Como um dia o então Presidente Cavaco Silva advertiu, "em Portugal
ainda se confunde custo com benefício. Uma estrada é toda ela custos. O
benefício é o trânsito que passará nela. Se não houver trânsito não há
benefício".
2. Ao invés, o comboio foi
perdendo importância relativa e a ferrovia não acompanhou a primazia viária. A
avaliar pelas notícias parece que chegámos ao grau de quase indigência no plano
das infra-estruturas ferroviárias e na qualidade e modernização da maquinaria e
comboios.
Há uns bons anos, um amigo estrangeiro falava-me de um critério
“infalível” para determinar o grau de desenvolvimento de um país visitado. Essa
aferição não recorria, no entanto, aos exigentes e manipuláveis itens definidos
pelas agências internacionais.
Tratava-se, tão só, de considerar, em conjunto, alguns sinais
exteriores, daqueles que são mais depressa apreendidos pelas pessoas: a quantidade de (pequenas) obras sempre
inacabadas nas ruas; o estado de limpeza e higiene dos sanitários públicos, em
especial nos comboios; e o grau de qualidade e de eficiência das
telecomunicações. Ou seja, uma sábia mistura de produtividade, comportamento
social e tecnologia.
Fazendo uma viagem no “must” Alfa Pendular, verificamos a degradação
lenta das carruagens. Sujas, descuidadas, com ar condicionado desregulado (“a
culpa é do Verão”, disse um governante sem corar...), com casas de banho sem
higiene (a que não será alheia a
incivilidade de passageiros). Imagino o que será fora da linha do Norte
ou em composições secundárias...
3. Estradas,
caminhos-de-ferro e, claro está, aeroportos. O de Lisboa, cada vez mais
no meio da cidade, está a rebentar por todos os lados e, qualquer dia, é
preciso ir de véspera para chegar a tempo de embarcar. A ANA continua no seu
ritmo desenfreado de aumento de taxas aeroportuárias, sem que ninguém com isso
se escandalize. Há muitos anos se diz da iminente exaustão da Portela e da
necessidade de uma nova infra-estrutura. Depois de abandonada a ideia otária da
Ota, chegámos à solução do Montijo, com estudos para cá, estudos para lá,
discursatas por uma coisa e o seu contrário, impactos ambientais de umas aves
ou de uns passarões, nova ponte por fazer ou adiar. Conclusão: ainda tudo na mesma, com o Aeroporto de Lisboa nas últimas e
a qualidade a deteriorar-se a olhos vistos.

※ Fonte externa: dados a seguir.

(** The assignments to its fields. *)
Ltac set_field eta f v s :=
  let e := eval cbv beta delta [eta] in (eta s) in
  let e := eval pattern (f s) in e in
  match e with ?g _ => let r := eval cbv beta in (g v) in exact r end.
Definition set_p_callback (v : bool) (s : smp_cb) : smp_cb := ltac:(set_field eta p_callback v s).
Definition set_pairing_bda (v : list Z) (s : smp_cb) : smp_cb := ltac:(set_field eta pairing_bda v s).
Definition set_state (v : tSMP_STATE) (s : smp_cb) : smp_cb := ltac:(set_field eta state v s).
Definition set_derive_lk (v : bool) (s : smp_cb) : smp_cb := ltac:(set_field eta derive_lk v s).
Definition set_id_addr_rcvd (v : bool) (s : smp_cb) : smp_cb := ltac:(set_field eta id_addr_rcvd v s).
Definition set_id_addr_type (v : Z) (s : smp_cb) : smp_cb := ltac:(set_field eta id_addr_type v s).
Definition set_id_addr (v : list Z) (s : smp_cb) : smp_cb := ltac:(set_field eta id_addr v s).
Definition set_failure (v : Z) (s : smp_cb) : smp_cb := ltac:(set_field eta failure v s).
Definition set_status (v : Z) (s : smp_cb) : smp_cb := ltac:(set_field eta status v s).
Definition set_role (v : role_t) (s : smp_cb) : smp_cb := ltac:(set_field eta role v s).
Definition set_flags (v : Z) (s : smp_cb) : smp_cb := ltac:(set_field eta flags v s).
Definition set_cb_evt (v : Z) (s : smp_cb) : smp_cb := ltac:(set_field eta cb_evt v s).
Definition set_sec_level (v : Z) (s : smp_cb) : smp_cb := ltac:(set_field eta sec_level v s).
Definition set_connect_initialized (v : bool) (s : smp_cb) : smp_cb := ltac:(set_field eta connect_initialized v s).
Definition set_confirm (v : list Z) (s : smp_cb) : smp_cb := ltac:(set_field eta confirm v s).
Definition set_rconfirm (v : list Z) (s : smp_cb) : smp_cb := ltac:(set_field eta rconfirm v s).
Definition set_rrand (v : list Z) (s : smp_cb) : smp_cb := ltac:(set_field eta rrand v s).
Definition set_rand (v : list Z) (s : smp_cb) : smp_cb := ltac:(set_field eta rand v s).
Definition set_private_key (v : list Z) (s : smp_cb) : smp_cb := ltac:(set_field eta private_key v s).
Definition set_dhkey (v : list Z) (s : smp_cb) : smp_cb := ltac:(set_field eta dhkey v s).
Definition set_commitment (v : list Z) (s : smp_cb) : smp_cb := ltac:(set_field eta commitment v s).
Definition set_remote_commitment (v : list Z) (s : smp_cb) : smp_cb := ltac:(set_field eta remote_commitment v s).
Definition set_local_random (v : list Z) (s : smp_cb) : smp_cb := ltac:(set_field eta local_random v s).
Definition set_peer_random (v : list Z) (s : smp_cb) : smp_cb := ltac:(set_field eta peer_random v s).
Definition set_dhkey_check (v : list Z) (s : smp_cb) : smp_cb := ltac:(set_field eta dhkey_check v s).
Definition set_remote_dhkey_check (v : list Z) (s : smp_cb) : smp_cb := ltac:(set_field eta remote_dhkey_check v s).
Definition set_loc_publ_key (v : tSMP_PUBLIC_KEY) (s : smp_cb) : smp_cb := ltac:(set_field eta loc_publ_key v s).
Definition set_peer_publ_key (v : tSMP_PUBLIC_KEY) (s : smp_cb) : smp_cb := ltac:(set_field eta peer_publ_key v s).
Definition set_req_oob_type (v : Z) (s : smp_cb) : smp_cb := ltac:(set_field eta req_oob_type v s).
Definition set_sc_oob_data (v : tSMP_SC_OOB_DATA) (s : smp_cb) : smp_cb := ltac:(set_field eta sc_oob_data v s).
Definition set_peer_io_caps (v : Z) (s : smp_cb) : smp_cb := ltac:(set_field eta peer_io_caps v s).
Definition set_local_io_capability (v : Z) (s : smp_cb) : smp_cb := ltac:(set_field eta local_io_capability v s).
Definition set_peer_oob_flag (v : Z) (s : smp_cb) : smp_cb := ltac:(set_field eta peer_oob_flag v s).
Definition set_loc_oob_flag (v : Z) (s : smp_cb) : smp_cb := ltac:(set_field eta loc_oob_flag v s).
Definition set_peer_auth_req (v : Z) (s : smp_cb) : smp_cb := ltac:(set_field eta peer_auth_req v s).
Definition set_loc_auth_req (v : Z) (s : smp_cb) : smp_cb := ltac:(set_field eta loc_auth_req v s).
Definition set_secure_connections_only_mode_required (v : bool) (s : smp_cb) : smp_cb := ltac:(set_field eta secure_connections_only_mode_required v s).
Definition set_selected_association_model (v : association_model) (s : smp_cb) : smp_cb := ltac:(set_field eta selected_association_model v s).
Definition set_le_secure_connections_mode_is_used (v : bool) (s : smp_cb) : smp_cb := ltac:(set_field eta le_secure_connections_mode_is_used v s).
Definition set_local_keypress_notification (v : Z) (s : smp_cb) : smp_cb := ltac:(set_field eta local_keypress_notification v s).
Definition set_peer_keypress_notification (v : Z) (s : smp_cb) : smp_cb := ltac:(set_field eta peer_keypress_notification v s).
Definition set_round (v : Z) (s : smp_cb) : smp_cb := ltac:(set_field eta round v s).
Definition set_number_to_display (v : Z) (s : smp_cb) : smp_cb := ltac:(set_field eta number_to_display v s).
Definition set_mac_key (v : list Z) (s : smp_cb) : smp_cb := ltac:(set_field eta mac_key v s).
Definition set_peer_enc_size (v : Z) (s : smp_cb) : smp_cb := ltac:(set_field eta peer_enc_size v s).
Definition set_loc_enc_size (v : Z) (s : smp_cb) : smp_cb := ltac:(set_field eta loc_enc_size v s).
Definition set_peer_i_key (v : Z) (s : smp_cb) : smp_cb := ltac:(set_field eta peer_i_key v s).
Definition set_peer_r_key (v : Z) (s : smp_cb) : smp_cb := ltac:(set_field eta peer_r_key v s).
Definition set_local_i_key (v : Z) (s : smp_cb) : smp_cb := ltac:(set_field eta local_i_key v s).
Definition set_local_r_key (v : Z) (s : smp_cb) : smp_cb := ltac:(set_field eta local_r_key v s).
Definition set_tk (v : list Z) (s : smp_cb) : smp_cb := ltac:(set_field eta tk v s).
Definition set_ltk (v : list Z) (s : smp_cb) : smp_cb := ltac:(set_field eta ltk v s).
Definition set_div (v : Z) (s : smp_cb) : smp_cb := ltac:(set_field eta div v s).
Definition set_csrk (v : list Z) (s : smp_cb) : smp_cb := ltac:(set_field eta csrk v s).
Definition set_ediv (v : Z) (s : smp_cb) : smp_cb := ltac:(set_field eta ediv v s).
Definition set_enc_rand (v : list Z) (s : smp_cb) : smp_cb := ltac:(set_field eta enc_rand v s).
Definition set_rand_enc_proc_state (v : rand_enc_proc) (s : smp_cb) : smp_cb := ltac:(set_field eta rand_enc_proc_state v s).
Definition set_is_pair_cancel (v : bool) (s : smp_cb) : smp_cb := ltac:(set_field eta is_pair_cancel v s).
Definition set_discard_sec_req (v : bool) (s : smp_cb) : smp_cb := ltac:(set_field eta discard_sec_req v s).
Definition set_rcvd_cmd_code (v : Z) (s : smp_cb) : smp_cb := ltac:(set_field eta rcvd_cmd_code v s).
Definition set_rcvd_cmd_len (v : Z) (s : smp_cb) : smp_cb := ltac:(set_field eta rcvd_cmd_len v s).
Definition set_total_tx_unacked (v : Z) (s : smp_cb) : smp_cb := ltac:(set_field eta total_tx_unacked v s).
Definition set_wait_for_authorization_complete (v : bool) (s : smp_cb) : smp_cb := ltac:(set_field eta wait_for_authorization_complete v s).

Há até quem tenha tido a ideia de
o aeroporto de “Lisboa + 1” ser Beja,
que fica a uma distância demasiado longa sem haver as infra-estruturas
rodoviárias ou ferroviárias adequadas. Aliás, no Terminal Civil de Beja, inaugurado
há sete anos (Abril de 2011), o movimento em 2015 foi de 233 passageiros (não
chega a um passageiro por dia) e de 38 aeronaves (média de três por mês) e, no
primeiro trimestre deste ano, houve apenas 29 passageiros! Há dias, o novo e
gigante Airbus A380 aterrou em Beja, que tem pista suficiente (que Lisboa não
tem) mas não tem passageiros (que Lisboa tem a mais)...
Este investimento apostava em
taxas aeroportuárias competitivas e na utilização intensiva por operadores de
baixo custo. Os estudos prévios – certamente bem pagos e estimulantes para
sustentar ideias mirabolantes ou megalómanas – previram um milhão de passageiros
em 2015 e 1,8 milhões em 2020!
Segundo a ANA, o aeroporto de
Beja deve ser entendido como um “sunk cost” (custo irrecuperável), tendo
assentado em “critérios políticos e não financeiros”. O seu custo, anunciado
como atingindo os 33 milhões de euros, terá chegado, segundo o Tribunal de
Contas, a 79 milhões, depois de derrapagens e de erros de construção. Eis um
tão expressivo quanto infeliz exemplo de mau investimento com dinheiro público,
mas sem “accountability” política. Tudo sem escândalo. Afinal, nada de anormal.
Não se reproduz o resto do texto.